Collected data

------------------------------------------------------------------------

(* ===== verification/SeekFacts.v ===== *)
(** * Building readers, seeking and asking for indices

    [ReaderBuilder_build], [seek], [rewind], [seek_to_head] and the two index queries, on a channel
    that a directory scan finds. *)

From Stdlib Require Import String.
From S2P Require Import Prelude Bytes Crc32c Effects Region Channel V4 V4Facts Names NamesFacts Segment Helper MapAhead Reader Chain RegionFacts SegmentFacts Prefault Writer WriterInv CommitFacts ReserveFacts PrepareFacts RollFacts RecoverFacts ReaderFacts Route RouteFacts OpenFacts LocateFacts.

#[local] Open Scope list_scope.
#[local] Open Scope Z_scope.

Section facts.
Context `{EnvOk}.
Implicit Types (w : world) (l : Leg) (ls : list Leg) (r : Reader).

(** What a refused index is answered with. *)
Definition refusal (index first : Z) : io_error :=
  if index <? first then IndexPruned_into_io index first else err_invalid_input "record is past the channel head".

(** What a mode asks for is in the channel. *)
Lemma asked_kept mode first next p : first <= next -> asked mode first next = Some p -> first <= p <= next.
Proof.
  intros Hle. destruct mode as [| |k]; cbn; [intros [= <-]; lia..|].
  destruct (Z.leb_spec first k), (Z.leb_spec k next); cbn; intros [= <-] || done; lia.
Qed.

(** A reader keeps its place when its options are set; without a helper there is no map ahead. *)
Lemma options_on_route h u b r w l ls : on_route r w l ls -> on_route (set_options None h u b r) w l ls.
Proof.
  intros [[[? ? ? ? ? ? ? ? ? ?] ? ? ? ? ? ?] Hr]. split; [|exact Hr]. constructor; try done.
Qed.

Lemma options_opened_at u b w base rs gen l ls p r w' :
  opened_at w base rs gen l ls p r w' -> opened_at w base rs gen l ls p (set_options None None u b r) w'.
Proof.
  intros [Hw (l' & ls' & Hon & Hal & Hm) Hp Hg Hrs Hb Hh]. constructor; try done.
  exists l', ls'. split_and!; [by apply options_on_route|done|done].
Qed.

Lemma start_map_ahead_none r w : r_helper r = None -> start_map_ahead r w = Outcome (Ok tt) r w [].
Proof. intros Hh. unfold start_map_ahead, bind, self. cbn. by rewrite Hh. Qed.

Lemma on_reader_map_ahead {S} r w (s : S) :
  r_helper r = None -> on_reader r start_map_ahead s w = Outcome (Ok (tt, r)) s w [].
Proof. intros Hh. unfold on_reader. by rewrite (start_map_ahead_none r w Hh). Qed.

(** The builder, without a helper. *)
Lemma reader_build_run {S} b w rs gen l ls (s : S) :
  calm w -> channel_at w (rb_path b) rs gen l ls -> rb_helper b = None ->
  rb_expected_generation b = None \/ rb_expected_generation b = Some gen ->
  (rb_mode b = Live -> lg_sequence (last_leg l ls) < U64_MAX) ->
  match asked (rb_mode b) (lg_index l) (lg_index (tip l ls)) with
  | Some p => exists r w', ReaderBuilder_build b s w = Outcome (Ok r) s w' [] /\
      opened_at w (rb_path b) rs gen l ls p r w' /\ batch_limit r = rb_batch_limit b
  | None => exists index, rb_mode b = At index /\
      ReaderBuilder_build b s w = Outcome (Err (refusal index (lg_index l))) s w []
  end.
Proof.
  intros Hc Hch Hh Heg Hlive.
  pose proof (open_run w (rb_path b) rs gen l ls (rb_mode b) (rb_expected_generation b) s Hc Hch Heg Hlive) as Ho.
  unfold ReaderBuilder_build. destruct (asked _ _ _) as [p|].
  - destruct Ho as (r & w' & Hrun & Hat). exists (set_options None None (rb_unmap b) (rb_batch_limit b) r), w'.
    split_and!; [|by apply options_opened_at|done].
    rewrite (bind_outcome _ _ _ _ _ _ _ Hrun), Hh. by rewrite (bind_outcome _ _ _ _ _ _ _ (on_reader_map_ahead (set_options None None (rb_unmap b) (rb_batch_limit b) r) w' s eq_refl)).
  - destruct Ho as (index & Hm & Hrun). exists index. split; [done|]. unfold bind at 1. by rewrite Hrun.
Qed.

(** Moving to the place a mode names: the reader is left as it was when the place is refused. *)
Lemma reopen_run mode r w rs l ls :
  calm w -> channel_at w (r_base_path r) rs (generation_cached r) l ls -> r_helper r = None ->
  (mode = Live -> lg_sequence (last_leg l ls) < U64_MAX) ->
  match asked mode (lg_index l) (lg_index (tip l ls)) with
  | Some p => exists r' w', reopen mode r w = Outcome (Ok tt) r' w' [] /\
      opened_at w (r_base_path r) rs (generation_cached r) l ls p r' w' /\ batch_limit r' = batch_limit r
  | None => exists index, mode = At index /\ reopen mode r w = Outcome (Err (refusal index (lg_index l))) r w []
  end.
Proof.
  intros Hc Hch Hh Hlive.
  pose proof (open_run w (r_base_path r) rs _ l ls mode (Some (generation_cached r)) r Hc Hch (or_intror eq_refl) Hlive) as Ho.
  unfold reopen, self. destruct (asked _ _ _) as [p|].
  - destruct Ho as (r' & w' & Hrun & Hat). exists (set_options None None (r_unmap r) (batch_limit r) r'), w'.
    split_and!; [|by apply options_opened_at|done].
    rewrite (bind_outcome _ _ _ _ r r w eq_refl). rewrite (bind_outcome _ _ _ _ _ _ _ Hrun), Hh.
    by rewrite (bind_outcome _ _ _ _ _ _ _ (on_reader_map_ahead (set_options None None (r_unmap r) (batch_limit r) r') w' r eq_refl)).
  - destruct Ho as (index & Hm & Hrun). exists index. split; [done|].
    rewrite (bind_outcome _ _ _ _ r r w eq_refl). unfold bind at 1. by rewrite Hrun.
Qed.

(** ** The index queries *)

Lemma reads_retrying {S A} n (m : M S (option A)) s w a :
  reads m s w (Ok (Some a)) -> reads (retrying (Datatypes.S n) m) s w (Ok (Some a)).
Proof. intros Hm. eapply reads_seq; [exact Hm|]. apply reads_ret. Qed.

Lemma tail_index_run r w rs l ls :
  calm w -> channel_at w (r_base_path r) rs (generation_cached r) l ls ->
  reads tail_record_index r w (Ok (lg_index l)).
Proof.
  intros Hc [Hrs Hd Hf Hr Hl Hcnt _]. unfold tail_record_index.
  apply (reads_seq _ _ _ _ (Some (lg_index l))); [|apply reads_ret]. apply reads_retrying.
  eapply reads_seq; [apply reads_self|].
  eapply reads_seq; [eapply reads_seq; [by apply reads_find_all|apply reads_lift]|].
  rewrite Hl. cbn [map]. rewrite (sorted_first _ _ _ _ _ _ Hr).
  eapply reads_seq; [by eapply reads_open_segment|]. eapply reads_seq; [by eapply reads_segment_header|].
  cbn [header_fields sh_generation sh_base_record_index].
  rewrite (fk_generation _ _ _ _ _ Hf), (fk_base _ _ _ _ _ Hf), Z.eqb_refl. apply reads_ret.
Qed.

Lemma head_index_run r w rs l ls :
  calm w -> channel_at w (r_base_path r) rs (generation_cached r) l ls ->
  reads head_record_index r w (Ok (lg_index (tip l ls))).
Proof.
  intros Hc Hch. pose proof Hch as [Hrs Hd Hf Hr Hl Hcnt _].
  pose proof (route_file_ok _ _ _ _ _ _ Hr Hf) as Hall. rewrite Forall_forall in Hall.
  pose proof (Hall _ (last_leg_elem l ls)) as Hft.
  eapply reads_seq; [apply reads_self|]. eapply reads_seq; [by eapply reads_latest_published|].
  eapply reads_seq; [by apply reads_channel_path|]. eapply reads_seq; [apply reads_open; [done|apply Hft]|].
  eapply reads_seq; [by eapply reads_segment_header|]. cbn [header_fields sh_message_count sh_base_record_index].
  rewrite (fk_base _ _ _ _ _ Hft), Hcnt.
  pose proof (lk_index _ _ _ _ (fk_leg _ _ _ _ _ Hft)). pose proof (users_nonneg (lg_entries (last_leg l ls))).
  rewrite (wrap_small 64) by lia. apply reads_ret.
Qed.

End facts.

------------------------------------------------------------------------

* [Your task]: Read through the entries above and copy each line that has the string "match" in it.

* [Result]:
  match asked (rb_mode b) (lg_index l) (lg_index (tip l ls)) with
  match asked mode (lg_index l) (lg_index (tip l ls)) with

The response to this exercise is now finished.